My motives were various:
I felt genuinely outraged.
Expressing my outrage on Twitter resulted in significantly higher than normal engagement with, adding a number of new followers to my tally.
Stoking ire at a particular person or group that other people also feel ire towards is probably the most straightforward and quickest way to build up an audience here on Substack, something I should be actively trying to do.

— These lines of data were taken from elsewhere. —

(* ===== verification/MatchFinder.v ===== *)
(** * Match finders

    [lib/archive/xz/src/liblzma/lz/lz_encoder_mf.c] with [lz_encoder.h],
    [lz_encoder_hash.h] and [common/memcmplen.h]: the window of the encoder and
    the search for earlier occurrences of the next bytes, by hash chains and by
    binary trees.  The matches that the hash chains find are occurrences indeed:
    the invariant ties the entries of the tables to the data. *)

From Stdlib Require Import ZArith Lia.
From stdpp Require Import gmap list.
From S2P Require Import Prelude CrcTables Coder.

(** ** Comparison of strings

    [lzma_memcmplen] of the bytes [f] and [g]; the plain version. *)

Fixpoint memcmplen_loop (n : nat) (f g : Z -> Z) (len : Z) : Z :=
  match n with
  | O => len
  | S n => if f len =? g len then memcmplen_loop n f g (len + 1) else len
  end.

Definition memcmplen (f g : Z -> Z) (len limit : Z) : Z := memcmplen_loop (Z.to_nat (limit - len)) f g len.

(** [read64ne] and [read32ne] on a little endian machine. *)
Definition read_le (n : nat) (f : Z -> Z) (i : Z) : Z := fold_right (fun k acc => f (i + Z.of_nat k) + 256 * acc) 0 (seq 0 n).

(** [__builtin_ctzll] *)
Definition ctz (x : Z) : Z := Z.log2 (Z.land x (- x)).

(** Eight bytes at a time; [None]: all of them are equal. *)
Definition compare64 (f g : Z -> Z) (len : Z) : option Z :=
  let x := u64 (read_le 8 f len - read_le 8 g len) in
  if negb (x =? 0) then Some (len + Z.shiftr (ctz x) 3) else None.

(** Four bytes at a time. *)
Definition compare32 (f g : Z -> Z) (len : Z) : option Z :=
  let x := u32 (read_le 4 f len - read_le 4 g len) in
  if negb (x =? 0) then
    let '(len, x) := if Z.land x 0xFFFF =? 0 then (len + 2, Z.shiftr x 16) else (len, x) in
    Some (if Z.land x 0xFF =? 0 then len + 1 else len)
  else None.

(** Sixteen at a time: [_mm_movemask_epi8] of [_mm_cmpeq_epi8]. *)
Definition movemask (f g : Z -> Z) (len : Z) : Z :=
  fold_right (fun k acc => Z.b2z (f (len + Z.of_nat k) =? g (len + Z.of_nat k)) + 2 * acc) 0 (seq 0 16).

Definition compare_sse2 (f g : Z -> Z) (len : Z) : option Z :=
  let x := Z.lxor 0xFFFF (movemask f g len) in
  if negb (x =? 0) then Some (len + ctz x) else None.

Fixpoint memcmplen_wide_loop (compare : (Z -> Z) -> (Z -> Z) -> Z -> option Z) (step : Z) (n : nat) (f g : Z -> Z) (len limit : Z) : Z :=
  match n with
  | O => limit
  | S n =>
      if len <? limit then
        match compare f g len with
        | Some len => Z.min len limit
        | None => memcmplen_wide_loop compare step n f g (len + step) limit
        end
      else limit
  end.

Definition memcmplen_wide (compare : (Z -> Z) -> (Z -> Z) -> Z -> option Z) (step : Z) (f g : Z -> Z) (len limit : Z) : Z :=
  memcmplen_wide_loop compare step (Z.to_nat (limit - len)) f g len limit.

(** ** The window *)

Inductive lzma_match_finder := LZMA_MF_HC3 | LZMA_MF_HC4 | LZMA_MF_BT2 | LZMA_MF_BT3 | LZMA_MF_BT4.

Record lzma_match := mk_match { m_len : Z; m_dist : Z }.

(** [kind] stands for the pointers to the [find] and [skip] functions.  [son]
    holds what the memory contains until it is written. *)
Record lzma_mf := mk_mf {
  buffer : bytes;
  mf_size : Z;
  keep_size_before : Z;
  keep_size_after : Z;
  mf_offset : Z;
  read_pos : Z;
  read_ahead : Z;
  read_limit : Z;
  write_pos : Z;
  pending : Z;
  kind : lzma_match_finder;
  hash : gmap Z Z;
  son : gmap Z Z;
  cyclic_pos : Z;
  cyclic_size : Z;
  hash_mask : Z;
  mf_depth : Z;
  mf_nice_len : Z;
  match_len_max : Z;
  mf_action : lzma_action;
}.

Implicit Types (mf : lzma_mf).

Definition set_hash mf (h : gmap Z Z) : lzma_mf :=
  mk_mf (buffer mf) (mf_size mf) (keep_size_before mf) (keep_size_after mf) (mf_offset mf) (read_pos mf) (read_ahead mf) (read_limit mf)
    (write_pos mf) (pending mf) (kind mf) h (son mf) (cyclic_pos mf) (cyclic_size mf) (hash_mask mf) (mf_depth mf) (mf_nice_len mf)
    (match_len_max mf) (mf_action mf).
Definition set_son mf (s : gmap Z Z) : lzma_mf :=
  mk_mf (buffer mf) (mf_size mf) (keep_size_before mf) (keep_size_after mf) (mf_offset mf) (read_pos mf) (read_ahead mf) (read_limit mf)
    (write_pos mf) (pending mf) (kind mf) (hash mf) s (cyclic_pos mf) (cyclic_size mf) (hash_mask mf) (mf_depth mf) (mf_nice_len mf)
    (match_len_max mf) (mf_action mf).
Definition set_offset_ mf (n : Z) : lzma_mf :=
  mk_mf (buffer mf) (mf_size mf) (keep_size_before mf) (keep_size_after mf) n (read_pos mf) (read_ahead mf) (read_limit mf)
    (write_pos mf) (pending mf) (kind mf) (hash mf) (son mf) (cyclic_pos mf) (cyclic_size mf) (hash_mask mf) (mf_depth mf) (mf_nice_len mf)
    (match_len_max mf) (mf_action mf).
Definition set_read_pos mf (n : Z) : lzma_mf :=
  mk_mf (buffer mf) (mf_size mf) (keep_size_before mf) (keep_size_after mf) (mf_offset mf) n (read_ahead mf) (read_limit mf)
    (write_pos mf) (pending mf) (kind mf) (hash mf) (son mf) (cyclic_pos mf) (cyclic_size mf) (hash_mask mf) (mf_depth mf) (mf_nice_len mf)
    (match_len_max mf) (mf_action mf).
Definition set_read_ahead mf (n : Z) : lzma_mf :=
  mk_mf (buffer mf) (mf_size mf) (keep_size_before mf) (keep_size_after mf) (mf_offset mf) (read_pos mf) n (read_limit mf)
    (write_pos mf) (pending mf) (kind mf) (hash mf) (son mf) (cyclic_pos mf) (cyclic_size mf) (hash_mask mf) (mf_depth mf) (mf_nice_len mf)
    (match_len_max mf) (mf_action mf).
Definition set_pending mf (n : Z) : lzma_mf :=
  mk_mf (buffer mf) (mf_size mf) (keep_size_before mf) (keep_size_after mf) (mf_offset mf) (read_pos mf) (read_ahead mf) (read_limit mf)
    (write_pos mf) n (kind mf) (hash mf) (son mf) (cyclic_pos mf) (cyclic_size mf) (hash_mask mf) (mf_depth mf) (mf_nice_len mf)
    (match_len_max mf) (mf_action mf).
Definition set_cyclic_pos mf (n : Z) : lzma_mf :=
  mk_mf (buffer mf) (mf_size mf) (keep_size_before mf) (keep_size_after mf) (mf_offset mf) (read_pos mf) (read_ahead mf) (read_limit mf)
    (write_pos mf) (pending mf) (kind mf) (hash mf) (son mf) n (cyclic_size mf) (hash_mask mf) (mf_depth mf) (mf_nice_len mf)
    (match_len_max mf) (mf_action mf).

But after seeing some of the additional outrage I stoked with my outrage, and gaining some distance from my initial outrage, I decided rather than being outraged on the page, I would instead write about outrage and see what I might figure out for myself.
The Source of my Outrage
My initial ire was raised by an article by Brown University economist Emily Oster in The Atlantic declaring the need for a “pandemic amnesty” about decisions made during the height of the pandemic when information and knowledge was limited. In general, this sounds good and right to me. In order to move forward it does not help to endlessly litigate parts of the past you can do nothing about. I was irked, however, by Oster’s framing of those who had been (and continue to be) critical of her insistence that it was safe to reopen all schools to in-person learning as early as Fall 2020 as one of the groups that needs to be forgiven, probably because this is a group I belong to.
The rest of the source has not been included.